> **Required work**
Every entry is to be written out word for word.

(Saved entries)
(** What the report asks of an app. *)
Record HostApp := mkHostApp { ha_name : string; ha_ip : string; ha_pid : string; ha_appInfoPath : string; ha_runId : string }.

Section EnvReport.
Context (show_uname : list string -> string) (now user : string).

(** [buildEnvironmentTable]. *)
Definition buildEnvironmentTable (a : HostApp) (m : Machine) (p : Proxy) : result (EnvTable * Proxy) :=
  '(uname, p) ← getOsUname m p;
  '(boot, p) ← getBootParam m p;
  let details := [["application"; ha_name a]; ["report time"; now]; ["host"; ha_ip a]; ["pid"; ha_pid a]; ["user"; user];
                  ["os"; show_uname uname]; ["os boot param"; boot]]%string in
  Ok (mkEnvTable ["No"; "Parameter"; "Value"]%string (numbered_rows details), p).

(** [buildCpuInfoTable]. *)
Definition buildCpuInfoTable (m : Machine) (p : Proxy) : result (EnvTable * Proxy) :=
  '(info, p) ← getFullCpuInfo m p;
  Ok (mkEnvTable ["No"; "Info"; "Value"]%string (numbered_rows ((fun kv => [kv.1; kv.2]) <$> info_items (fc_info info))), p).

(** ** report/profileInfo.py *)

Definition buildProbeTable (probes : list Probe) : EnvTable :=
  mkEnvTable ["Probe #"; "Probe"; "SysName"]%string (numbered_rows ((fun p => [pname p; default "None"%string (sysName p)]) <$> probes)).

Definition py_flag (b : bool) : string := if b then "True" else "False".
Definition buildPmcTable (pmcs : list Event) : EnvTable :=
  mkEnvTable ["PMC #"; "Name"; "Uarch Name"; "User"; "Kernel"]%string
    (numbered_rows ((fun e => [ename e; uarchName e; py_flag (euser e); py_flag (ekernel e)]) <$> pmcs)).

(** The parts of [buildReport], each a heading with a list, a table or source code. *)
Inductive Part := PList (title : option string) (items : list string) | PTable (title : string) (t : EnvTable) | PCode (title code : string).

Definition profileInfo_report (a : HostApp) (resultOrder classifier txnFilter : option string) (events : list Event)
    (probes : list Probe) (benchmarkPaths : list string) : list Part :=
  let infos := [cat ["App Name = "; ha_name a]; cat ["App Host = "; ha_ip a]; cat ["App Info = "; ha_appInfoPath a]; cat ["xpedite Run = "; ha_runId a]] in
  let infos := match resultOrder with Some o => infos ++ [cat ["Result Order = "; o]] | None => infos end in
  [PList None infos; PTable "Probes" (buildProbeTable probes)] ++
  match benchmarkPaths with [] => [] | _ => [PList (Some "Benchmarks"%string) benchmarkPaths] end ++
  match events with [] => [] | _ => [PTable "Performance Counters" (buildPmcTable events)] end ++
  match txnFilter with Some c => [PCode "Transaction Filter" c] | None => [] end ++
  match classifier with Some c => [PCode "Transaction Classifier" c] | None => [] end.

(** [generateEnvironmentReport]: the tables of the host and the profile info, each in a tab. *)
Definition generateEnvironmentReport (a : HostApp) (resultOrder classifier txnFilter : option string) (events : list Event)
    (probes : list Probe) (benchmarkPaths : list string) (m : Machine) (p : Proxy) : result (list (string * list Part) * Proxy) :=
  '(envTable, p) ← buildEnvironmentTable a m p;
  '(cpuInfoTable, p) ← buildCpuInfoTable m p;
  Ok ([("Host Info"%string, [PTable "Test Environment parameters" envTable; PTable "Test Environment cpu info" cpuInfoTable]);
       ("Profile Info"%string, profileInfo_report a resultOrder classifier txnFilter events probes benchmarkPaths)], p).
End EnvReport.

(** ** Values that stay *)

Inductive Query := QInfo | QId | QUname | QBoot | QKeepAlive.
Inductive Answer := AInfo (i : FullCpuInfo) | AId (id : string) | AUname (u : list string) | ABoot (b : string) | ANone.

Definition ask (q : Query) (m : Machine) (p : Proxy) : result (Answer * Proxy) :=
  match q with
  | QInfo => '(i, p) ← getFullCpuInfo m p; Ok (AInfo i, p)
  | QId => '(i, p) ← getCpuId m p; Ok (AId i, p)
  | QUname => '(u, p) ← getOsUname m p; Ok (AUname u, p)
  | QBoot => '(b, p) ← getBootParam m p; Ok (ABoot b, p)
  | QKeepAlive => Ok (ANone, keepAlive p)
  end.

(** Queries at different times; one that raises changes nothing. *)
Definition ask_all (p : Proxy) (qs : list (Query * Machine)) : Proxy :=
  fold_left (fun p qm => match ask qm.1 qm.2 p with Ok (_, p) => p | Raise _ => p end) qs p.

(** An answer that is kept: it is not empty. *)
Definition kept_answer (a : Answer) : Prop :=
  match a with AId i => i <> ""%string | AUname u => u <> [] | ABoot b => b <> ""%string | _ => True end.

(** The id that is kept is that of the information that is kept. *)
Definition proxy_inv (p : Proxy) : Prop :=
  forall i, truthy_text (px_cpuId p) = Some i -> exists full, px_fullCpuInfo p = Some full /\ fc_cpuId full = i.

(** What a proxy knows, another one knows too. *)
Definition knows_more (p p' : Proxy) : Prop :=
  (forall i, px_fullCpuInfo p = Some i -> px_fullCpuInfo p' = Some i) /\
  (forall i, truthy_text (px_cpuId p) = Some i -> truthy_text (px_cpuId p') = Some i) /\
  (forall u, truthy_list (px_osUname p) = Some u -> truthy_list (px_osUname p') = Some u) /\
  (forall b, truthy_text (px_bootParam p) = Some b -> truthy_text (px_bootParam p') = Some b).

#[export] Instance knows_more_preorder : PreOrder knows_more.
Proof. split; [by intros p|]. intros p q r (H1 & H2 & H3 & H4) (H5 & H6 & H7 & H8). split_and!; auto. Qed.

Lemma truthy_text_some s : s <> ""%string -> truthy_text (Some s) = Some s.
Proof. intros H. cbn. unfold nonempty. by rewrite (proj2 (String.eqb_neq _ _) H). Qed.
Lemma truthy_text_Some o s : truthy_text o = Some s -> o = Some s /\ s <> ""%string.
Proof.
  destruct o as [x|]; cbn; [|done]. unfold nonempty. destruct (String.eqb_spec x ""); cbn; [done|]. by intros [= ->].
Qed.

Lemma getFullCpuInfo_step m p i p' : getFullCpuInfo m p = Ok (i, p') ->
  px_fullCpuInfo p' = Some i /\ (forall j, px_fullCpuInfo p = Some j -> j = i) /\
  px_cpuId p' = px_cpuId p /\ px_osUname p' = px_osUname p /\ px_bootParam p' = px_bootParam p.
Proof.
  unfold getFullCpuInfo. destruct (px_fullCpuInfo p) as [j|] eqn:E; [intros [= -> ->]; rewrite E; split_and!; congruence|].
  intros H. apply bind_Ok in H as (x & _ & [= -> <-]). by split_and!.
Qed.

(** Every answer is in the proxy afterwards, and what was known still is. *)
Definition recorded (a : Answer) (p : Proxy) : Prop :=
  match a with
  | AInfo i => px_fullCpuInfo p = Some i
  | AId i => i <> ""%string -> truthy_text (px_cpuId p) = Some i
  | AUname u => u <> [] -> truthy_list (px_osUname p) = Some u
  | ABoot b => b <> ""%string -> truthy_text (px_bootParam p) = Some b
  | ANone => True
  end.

> **The completed task**
(** What the report asks of an app. *)
Record HostApp := mkHostApp { ha_name : string; ha_ip : string; ha_pid : string; ha_appInfoPath : string; ha_runId : string }.

Section EnvReport.
Context (show_uname : list string -> string) (now user : string).

(** [buildEnvironmentTable]. *)
Definition buildEnvironmentTable (a : HostApp) (m : Machine) (p : Proxy) : result (EnvTable * Proxy) :=
  '(uname, p) ← getOsUname m p;
  '(boot, p) ← getBootParam m p;
  let details := [["application"; ha_name a]; ["report time"; now]; ["host"; ha_ip a]; ["pid"; ha_pid a]; ["user"; user];
                  ["os"; show_uname uname]; ["os boot param"; boot]]%string in
  Ok (mkEnvTable ["No"; "Parameter"; "Value"]%string (numbered_rows details), p).

(** [buildCpuInfoTable]. *)
Definition buildCpuInfoTable (m : Machine) (p : Proxy) : result (EnvTable * Proxy) :=
  '(info, p) ← getFullCpuInfo m p;
  Ok (mkEnvTable ["No"; "Info"; "Value"]%string (numbered_rows ((fun kv => [kv.1; kv.2]) <$> info_items (fc_info info))), p).

(** ** report/profileInfo.py *)

Definition buildProbeTable (probes : list Probe) : EnvTable :=
  mkEnvTable ["Probe #"; "Probe"; "SysName"]%string (numbered_rows ((fun p => [pname p; default "None"%string (sysName p)]) <$> probes)).

Definition py_flag (b : bool) : string := if b then "True" else "False".
Definition buildPmcTable (pmcs : list Event) : EnvTable :=
  mkEnvTable ["PMC #"; "Name"; "Uarch Name"; "User"; "Kernel"]%string
    (numbered_rows ((fun e => [ename e; uarchName e; py_flag (euser e); py_flag (ekernel e)]) <$> pmcs)).

(** The parts of [buildReport], each a heading with a list, a table or source code. *)
Inductive Part := PList (title : option string) (items : list string) | PTable (title : string) (t : EnvTable) | PCode (title code : string).

Definition profileInfo_report (a : HostApp) (resultOrder classifier txnFilter : option string) (events : list Event)
    (probes : list Probe) (benchmarkPaths : list string) : list Part :=
  let infos := [cat ["App Name = "; ha_name a]; cat ["App Host = "; ha_ip a]; cat ["App Info = "; ha_appInfoPath a]; cat ["xpedite Run = "; ha_runId a]] in
  let infos := match resultOrder with Some o => infos ++ [cat ["Result Order = "; o]] | None => infos end in
  [PList None infos; PTable "Probes" (buildProbeTable probes)] ++
  match benchmarkPaths with [] => [] | _ => [PList (Some "Benchmarks"%string) benchmarkPaths] end ++
  match events with [] => [] | _ => [PTable "Performance Counters" (buildPmcTable events)] end ++
  match txnFilter with Some c => [PCode "Transaction Filter" c] | None => [] end ++
  match classifier with Some c => [PCode "Transaction Classifier" c] | None => [] end.

(** [generateEnvironmentReport]: the tables of the host and the profile info, each in a tab. *)
Definition generateEnvironmentReport (a : HostApp) (resultOrder classifier txnFilter : option string) (events : list Event)
    (probes : list Probe) (benchmarkPaths : list string) (m : Machine) (p : Proxy) : result (list (string * list Part) * Proxy) :=
  '(envTable, p) ← buildEnvironmentTable a m p;
  '(cpuInfoTable, p) ← buildCpuInfoTable m p;
  Ok ([("Host Info"%string, [PTable "Test Environment parameters" envTable; PTable "Test Environment cpu info" cpuInfoTable]);
       ("Profile Info"%string, profileInfo_report a resultOrder classifier txnFilter events probes benchmarkPaths)], p).
End EnvReport.

(** ** Values that stay *)

Inductive Query := QInfo | QId | QUname | QBoot | QKeepAlive.
Inductive Answer := AInfo (i : FullCpuInfo) | AId (id : string) | AUname (u : list string) | ABoot (b : string) | ANone.

Definition ask (q : Query) (m : Machine) (p : Proxy) : result (Answer * Proxy) :=
  match q with
  | QInfo => '(i, p) ← getFullCpuInfo m p; Ok (AInfo i, p)
  | QId => '(i, p) ← getCpuId m p; Ok (AId i, p)
  | QUname => '(u, p) ← getOsUname m p; Ok (AUname u, p)
  | QBoot => '(b, p) ← getBootParam m p; Ok (ABoot b, p)
  | QKeepAlive => Ok (ANone, keepAlive p)
  end.

(** Queries at different times; one that raises changes nothing. *)
Definition ask_all (p : Proxy) (qs : list (Query * Machine)) : Proxy :=
  fold_left (fun p qm => match ask qm.1 qm.2 p with Ok (_, p) => p | Raise _ => p end) qs p.

(** An answer that is kept: it is not empty. *)
Definition kept_answer (a : Answer) : Prop :=
  match a with AId i => i <> ""%string | AUname u => u <> [] | ABoot b => b <> ""%string | _ => True end.

(** The id that is kept is that of the information that is kept. *)
Definition proxy_inv (p : Proxy) : Prop :=
  forall i, truthy_text (px_cpuId p) = Some i -> exists full, px_fullCpuInfo p = Some full /\ fc_cpuId full = i.

(** What a proxy knows, another one knows too. *)
Definition knows_more (p p' : Proxy) : Prop :=
  (forall i, px_fullCpuInfo p = Some i -> px_fullCpuInfo p' = Some i) /\
  (forall i, truthy_text (px_cpuId p) = Some i -> truthy_text (px_cpuId p') = Some i) /\
  (forall u, truthy_list (px_osUname p) = Some u -> truthy_list (px_osUname p') = Some u) /\
  (forall b, truthy_text (px_bootParam p) = Some b -> truthy_text (px_bootParam p') = Some b).

#[export] Instance knows_more_preorder : PreOrder knows_more.
Proof. split; [by intros p|]. intros p q r (H1 & H2 & H3 & H4) (H5 & H6 & H7 & H8). split_and!; auto. Qed.

Lemma truthy_text_some s : s <> ""%string -> truthy_text (Some s) = Some s.
Proof. intros H. cbn. unfold nonempty. by rewrite (proj2 (String.eqb_neq _ _) H). Qed.
Lemma truthy_text_Some o s : truthy_text o = Some s -> o = Some s /\ s <> ""%string.
Proof.
  destruct o as [x|]; cbn; [|done]. unfold nonempty. destruct (String.eqb_spec x ""); cbn; [done|]. by intros [= ->].
Qed.

Lemma getFullCpuInfo_step m p i p' : getFullCpuInfo m p = Ok (i, p') ->
  px_fullCpuInfo p' = Some i /\ (forall j, px_fullCpuInfo p = Some j -> j = i) /\
  px_cpuId p' = px_cpuId p /\ px_osUname p' = px_osUname p /\ px_bootParam p' = px_bootParam p.
Proof.
  unfold getFullCpuInfo. destruct (px_fullCpuInfo p) as [j|] eqn:E; [intros [= -> ->]; rewrite E; split_and!; congruence|].
  intros H. apply bind_Ok in H as (x & _ & [= -> <-]). by split_and!.
Qed.

(** Every answer is in the proxy afterwards, and what was known still is. *)
Definition recorded (a : Answer) (p : Proxy) : Prop :=
  match a with
  | AInfo i => px_fullCpuInfo p = Some i
  | AId i => i <> ""%string -> truthy_text (px_cpuId p) = Some i
  | AUname u => u <> [] -> truthy_list (px_osUname p) = Some u
  | ABoot b => b <> ""%string -> truthy_text (px_bootParam p) = Some b
  | ANone => True
  end.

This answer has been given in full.